顔が近い所為もあって、彼女の笑顔がやけに恐ろしく見える。それに声を上げかけたが、新八は寸でのところで堪えた。
「偶には優しくしておやりって、そう言ったのさ。さもなきゃ、直ぐに見限られちまうよって。アンタはまだ若いからねえ」
「……」
 だから今日は妙に優しかったのか。お登勢の言葉に彼はようやく納得した。
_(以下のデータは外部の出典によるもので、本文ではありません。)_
(** The fast path [protect_single_area] applies exactly when one area covers
    the whole range, and then gives the address space that [protect_range]
    gives; it refuses otherwise and leaves the set as it was, and it reports
    [false] only when nothing had to change. *)
Theorem vma_protect_single_agrees s r new_flags :
  inv (areas s) -> typed_flags (areas s) ->
  let '(o, s1) := protect_single_area s r new_flags in
  (is_Some o <-> exists a, covered_by_one (areas s) r a) /\
  match o with
  | None => s1 = s
  | Some changed =>
      (changed = false -> s1 = s) /\
      exists out s2, protect_range s r new_flags = Done (out, s2) /\
        forall addr, view (areas s1) addr = view (areas s2) addr
  end.
Proof.
  intros Hinv Hty. pose proof (protect_single_area_spec s r new_flags Hinv) as H.
  destruct (protect_single_area s r new_flags) as [[changed|] s1].
  - destruct H as (Hc & _ & _ & Hch & Hv). specialize (Hv Hty). split_and!; [by split|done|].
    destruct (update_flags_range_spec s r (set_perms new_flags) Hinv)
      as (out & s2 & E & _ & _ & _ & Hv2 & _).
    exists out, s2. split; [done|]. intros addr. by rewrite Hv, Hv2.
  - destruct H as [-> Hn]. split; [|done]. split; [by intros []|]. intros [a Ha]. by destruct (Hn a).
Qed.

Lemma vma_protect_single_agrees_witness :
  fst (protect_single_area ex_set (mkRange 8192 12288) (VmFlags.VmFlags_ 1)) = Some true /\
  exists out s2,
    protect_range ex_set (mkRange 8192 12288) (VmFlags.VmFlags_ 1) = Done (out, s2) /\
    forall addr,
      view (areas (snd (protect_single_area ex_set (mkRange 8192 12288) (VmFlags.VmFlags_ 1)))) addr
      = view (areas s2) addr.
Proof.
  split; [reflexivity|].
  apply (vma_protect_single_agrees ex_set (mkRange 8192 12288) (VmFlags.VmFlags_ 1)
    ex_inv ex_typed_flags).
Defined.

(** ** Searching for room *)

(** [find_gap] returns the lowest window of the requested length that lies
    in the search range and meets no mapped address, and [None] only when the
    range has no such window. *)
Theorem vma_find_gap_lowest s search len :
  inv (areas s) -> 0 < len -> end_ search <= U64_MAX ->
  lowest_window (free_window (areas s) (start search) (end_ search) len) len
    (find_gap s search len).
Proof.
  intros Hinv Hlen Hend. unfold find_gap.
  destruct (Z.eqb_spec len 0); [lia|]. simpl.
  destruct (Z.leb_spec (end_ search) (start search)).
  - intros x (? & ? & _). lia.
  - eapply lowest_window_iff; [intros; by apply free_window_take|].
    apply find_gap_loop_spec; auto using inv_take. lia.
Qed.

Lemma vma_find_gap_lowest_witness :
  find_gap ex_set (mkRange 4096 65536) 4096 = Some (mkRange 12288 16384) /\
  lowest_window (free_window (areas ex_set) 4096 65536 4096) 4096
    (find_gap ex_set (mkRange 4096 65536) 4096).
Proof.
  split; [reflexivity|].
  apply (vma_find_gap_lowest ex_set (mkRange 4096 65536) 4096 ex_inv); vm_compute; done.
Defined.

(** [find_aligned_gap] returns the lowest free window whose start is a
    multiple of the alignment, and [None] only when there is none; an alignment
    that is not a power of two is refused. *)
Theorem vma_find_aligned_gap_lowest s search len alignment :
  inv (areas s) -> 0 < len -> 0 <= start search -> end_ search <= U64_MAX ->
  alignment <= U64_MAX ->
  if is_power_of_two alignment
  then lowest_window
         (aligned_window (areas s) (start search) (end_ search) len alignment) len
         (find_aligned_gap s search len alignment)
  else find_aligned_gap s search len alignment = None.
Proof.
  intros Hinv Hlen Hst Hend Hal. unfold find_aligned_gap.
  destruct (is_power_of_two alignment) eqn:Hp; cbn [negb]; [|by rewrite orb_true_r].
  destruct (Z.eqb_spec len 0); [lia|]. destruct (Z.eqb_spec alignment 0) as [->|]; [done|].
  cbn [orb]. destruct (Z.leb_spec (end_ search) (start search)); cbn [orb].
  - intros x [(? & ? & _) _]. lia.
  - eapply lowest_window_iff; [|apply find_aligned_gap_loop_spec; auto using inv_take; lia].
    intros x. unfold aligned_window. by rewrite free_window_take.
Qed.

Lemma vma_find_aligned_gap_lowest_witness :
  find_aligned_gap ex_set (mkRange 4096 131072) 8192 65536 = Some (mkRange 65536 73728) /\
  lowest_window (aligned_window (areas ex_set) 4096 131072 8192 65536) 8192
    (find_aligned_gap ex_set (mkRange 4096 131072) 8192 65536).
Proof.
  split; [reflexivity|].
  apply (vma_find_aligned_gap_lowest ex_set (mkRange 4096 131072) 8192 65536 ex_inv);
    vm_compute; done.
Defined.

(** [contains_range] holds exactly when every address of a non-empty range
    is mapped, also across areas that touch, and [is_range_free] exactly when
    the range is non-empty and none of its addresses is mapped. *)
Theorem vma_range_queries_exact s r :
  inv (areas s) ->
  (contains_range s r = true <->
     start r < end_ r /\ forall addr, in_range r addr = true -> is_Some (view (areas s) addr)) /\
  (is_range_free s r = true <->
     start r < end_ r /\ forall addr, in_range r addr = true -> view (areas s) addr = None).
Proof.
  intros Hinv. destruct (Z.lt_ge_cases (start r) (end_ r)) as [Hlt|Hge].
  - rewrite contains_range_spec by done. split; [naive_solver|].
    unfold is_range_free. pose proof (overlaps_range_spec s r Hinv Hlt) as H.
    rewrite (proj2 (Z.ltb_lt _ _) Hlt). destruct (overlaps_range s r); simpl; [|naive_solver].
    split; [done|]. intros [_ Hn]. destruct H as (addr & Hin & [c Hc]).
    rewrite Hn in Hc by done. done.
  - unfold contains_range, is_range_free. rewrite (proj2 (Z.leb_le _ _) Hge).
    rewrite (proj2 (Z.ltb_ge _ _) Hge). simpl. split; split; (done || lia).
Qed.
後ろを振り向くと、銀時が何だと首を傾げている。
「銀さん除者にして、おめーらは何を話してんだよ」
 ああ? と銀時が若干機嫌が悪そうにしているのは、お登勢が新八に何か吹き込んでやしないかと心配だからだ。
「大した話はしてないよ! ほら、もう行きなっ」
 お登勢が新八に銀時の方へ行くように促すと、彼女はにこりと笑った。それに新八も笑い返す。
「ババアと何話してたんだよ?」
「大した話じゃないですよ」
 銀時に尋ねられても、新八は本当のことを言わなかった。言って、銀時が怒り出しても面倒くさいが、本当のことを告げたらつまらないではないか。
(それくらい、アンタのことが好きってことさ)
 お登勢に言われたその言葉。どうやら銀時は、新八に普段優しくしていないことを気にしていたらしい。それによって新八が彼に愛想を尽かしてしまうのではないかと、そんな馬鹿なことを考えていたらしいのだ。